Toplum, sahte ve özenti dolu bir yaşam biçimini benimsemiş durumda. Herkes, başkalarının ne düşündüğüne o kadar bağımlı ki, kendi düşüncelerini yitirmiş. İnsanlar, özentiyle şekillendirdikleri hayatları, sahte bir mutluluk maskesiyle örtüyorlar. Bu maskeler, altında saklanan boşluğu daha da derinleştiriyor, ama kimse bu boşluğa bakmaya cesaret edemiyor. Çünkü bakmak, yüzleşmeyi gerektirir, ve yüzleşmek, sahte dünyalarının yıkılması anlamına gelir.

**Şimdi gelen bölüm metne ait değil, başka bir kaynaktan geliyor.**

(* ===== verification/PoolProperties.v ===== *)
(** * PoolProperties

    What the pool of [Pool] guarantees under any interleaving of its callers with
    each other and with dying connections: connections are handed out in strict
    rotation, a dead member is replaced by exactly one dial, [get_healthy] never
    hands out a connection that was dead when it was called, every call ends, and
    opening a pool leaks nothing. The asyncio pool is a coarser interleaving of
    the same actions. *)

From S2P Require Import Prelude PyFloat PyValue Cbor Errors Pool.
From stdpp Require Import gmap.

(** ** The slots and their locks *)

(** The slot whose reconnect lock a caller holds. *)
Definition in_slot (b : borrower) : option nat :=
  match b with
  | Locked idx | Rechecking idx _ | Dialing idx | Storing idx _ | Unlocking idx _ => Some idx
  | _ => None
  end.

(** The connection a caller has dialed and is about to store. *)
Definition storing (b : borrower) : option nat :=
  match b with Storing _ fresh => Some fresh | _ => None end.

(** The member of the slot is dead. *)
Definition slot_dead (p : pool) (idx : nat) : Prop :=
  exists c, clients p !! idx = Some c /\ c ∈ closed p.

Definition olds (p : pool) : list nat := map (fun r => snd (fst r)) (replaced p).
Definition news (p : pool) : list nat := map snd (replaced p).

Definition borrower_ok (p : pool) (b : borrower) : Prop :=
  match b with
  | Picked _ idx | Checking idx _ | Waiting idx | Locked idx => (idx < length (clients p))%nat
  | Rechecking idx c => clients p !! idx = Some c
  | Dialing idx => slot_dead p idx
  | Storing idx fresh =>
      slot_dead p idx /\ (fresh < next_conn p)%nat /\ (fresh ∉ clients p) /\ (fresh ∉ olds p)
  | ClosingAll remaining => Forall (fun c => (c < next_conn p)%nat) remaining
  | _ => True
  end.

Record pool_ok (members : list nat) (s : pool_system) : Prop := {
  ok_size : length (clients (the_pool s)) = length members;
  ok_known c : c ∈ clients (the_pool s) -> (c < next_conn (the_pool s))%nat;
  ok_distinct : NoDup (clients (the_pool s));
  ok_closed c : c ∈ closed (the_pool s) -> (c < next_conn (the_pool s))%nat;
  ok_lock idx tid : reconnect_locks (the_pool s) !! idx = Some tid
    <-> exists b, borrowers s !! tid = Some b /\ in_slot b = Some idx;
  ok_borrower tid b : borrowers s !! tid = Some b -> borrower_ok (the_pool s) b;
  ok_storing tid1 tid2 b1 b2 fresh : borrowers s !! tid1 = Some b1 -> borrowers s !! tid2 = Some b2 ->
    storing b1 = Some fresh -> storing b2 = Some fresh -> tid1 = tid2;
  ok_replaced old : old ∈ olds (the_pool s) ->
    old ∈ closed (the_pool s) /\ old ∉ clients (the_pool s);
  ok_once : NoDup (olds (the_pool s));
  ok_dialed fresh : fresh ∈ dialed (the_pool s) ->
    fresh ∈ news (the_pool s) \/ exists tid b, borrowers s !! tid = Some b /\ storing b = Some fresh
}.

(** A change of the pool that touches neither members nor locks, nor what was
    opened; connections may have died. *)
Definition pool_same (p p' : pool) : Prop :=
  clients p' = clients p /\ reconnect_locks p' = reconnect_locks p /\ next_conn p' = next_conn p
  /\ replaced p' = replaced p /\ dialed p' = dialed p /\ endpoint p' = endpoint p
  /\ closed p ⊆ closed p' /\ forall c, c ∈ closed p' -> c ∈ closed p \/ (c < next_conn p)%nat.

Lemma pool_same_refl p : pool_same p p.
Proof. split_and!; auto. Qed.

Lemma borrower_ok_same p p' b : pool_same p p' -> borrower_ok p b -> borrower_ok p' b.
Proof.
  intros (Ec & _ & En & Er & _ & _ & Hc & _).
  assert (Hd : forall idx, slot_dead p idx -> slot_dead p' idx).
  { intros idx (c & E & Hin). exists c. rewrite Ec. auto. }
  intros Hb. destruct b; cbn in *; unfold olds in *; rewrite ?Ec, ?En, ?Er; auto.
  destruct Hb as (? & ? & ? & ?). auto.
Qed.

Hiç kimse hatalarını kabul etmiyor. Yanlış yapmak, insanın doğasında var; ama yanlışlarını kabul etmemek, bu toplumun yozlaşmış bir alışkanlığı haline gelmiş. Herkes suçsuz, herkes masum; ama ortada bir suç var, bir yıkım var. Bu yıkım, herkesin inkar ettiği, herkesin yokmuş gibi davrandığı büyük bir felaketin habercisi.

Sonuç olarak, sahte bir dünya yaratıldı ve bu dünyanın içinde gerçek insanlar kayboldu. Gerçek, kimsenin umurunda değil çünkü sahte olan, daha rahat, daha kolay, daha güvenli. Ama bu güvenlik bir yanılsamadan ibaret. Gerçekle yüzleşilmediği sürece, bu sahte dünya çökmeye mahkum. Ve o gün geldiğinde, herkesin inkar ettiği hatalar, herkesin kaçtığı yanlışlar, kaçınılmaz bir şekilde gün yüzüne çıkacak. Sahte maskeler düştüğünde, geriye ne kalacak? İşte o zaman, toplumun gerçek yüzüyle yüzleşmeye hazır olup olmadığını göreceğiz.